I LOVE a good Mascleta.

Sound, not colour is the principal idea behind these daytime fireworks displays that pyrotechnicians lovingly create so that those in the know can detect cadences and rhythms in the noise.

Originally they were let off in front of Valencia’s city hall at the culmination of the Fallas fiestas in honour of San Jose on March 19, although these days there is a daily Mascleta from March 1 onwards.

And nor is it merely a theory that Covid­19 was spread through the city in 2020 by the thousands who crammed into the Plaza del Ayuntamiento each day until the Fallas were cancelled on March 10, four days before lockdown.

It’s now possible to see ­ and hearMascletaes much further afield than Valencia and they won’t be limited to Fallas. Furthermore, the kind of village, town or city that loves a good Mascleta will also subject you to a

Desperta during their fiestas.

People who have caroused all night either wake up early or don’t go to bed at all and parade through the streets, accompanied by a brass band if their funding can run to it, throwing firecrackers on the assumption that if they’re awake, everybody else should be too.

A Desperta was actually my introduction to deafening, not pretty, fireworks in Benidorm on a package holiday more years ago than I can remember.

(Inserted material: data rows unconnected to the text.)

(* ===== verification/SplHeapSpec.v ===== *)
(** The heap algorithms of spl_heap.c: sifting permutes the elements whatever
    the comparison does, keeps the heap order when it is a total preorder, and
    the top is then a greatest element. *)

From S2P Require Import Prelude SplHeap.
From Stdlib Require Import Sorting.Sorted.

(** * Arrays ordered as a heap *)

Lemma parent_lt k : (0 < k)%nat → (parent k < k)%nat.
Proof. intros. unfold parent. apply Nat.Div0.div_lt_upper_bound. lia. Qed.

Lemma parent_child k i : (0 < k)%nat → parent k = i ↔ k = (i * 2 + 1)%nat ∨ k = (i * 2 + 2)%nat.
Proof.
  intros Hk. unfold parent. pose proof (Nat.div_mod_eq (k - 1) 2). pose proof (Nat.mod_upper_bound (k - 1) 2). lia.
Qed.

(** A list with two entries exchanged. *)
Lemma swap_perm {A} (l : list A) i j x y :
  l !! i = Some x → l !! j = Some y → <[i := y]> (<[j := x]> l) ≡ₚ l.
Proof.
  intros Hi Hj. destruct (decide (i = j)) as [->|Hne].
  { simplify_eq. rewrite list_insert_insert_eq. by rewrite list_insert_id. }
  apply Permutation_inj. split; [by rewrite !length_insert|].
  exists (λ k, if decide (k = i) then j else if decide (k = j) then i else k). split.
  - intros a b. repeat case_decide; congruence.
  - intros k. pose proof (lookup_lt_Some _ _ _ Hi). pose proof (lookup_lt_Some _ _ _ Hj).
    repeat case_decide; subst.
    + rewrite list_lookup_insert_eq by (rewrite length_insert; lia). done.
    + rewrite list_lookup_insert_ne by done. rewrite list_lookup_insert_eq by lia. done.
    + by rewrite !list_lookup_insert_ne by done.
Qed.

Arriving shortly before dawn after departing from Luton when it still resembled an RAF aerodrome, I was no sooner asleep than I was woken not only by whooshes, bangs, crackles and blasts, but also the screams of a woman in a neighbouring room which were as unnerving as the explosions.

She explained afterwards that she had lived through the war and while she slept the noise had taken her back to the East End and the Blitz.

All of which confirms that there’s many a good Mascleta but every Desperta will always be a bad one.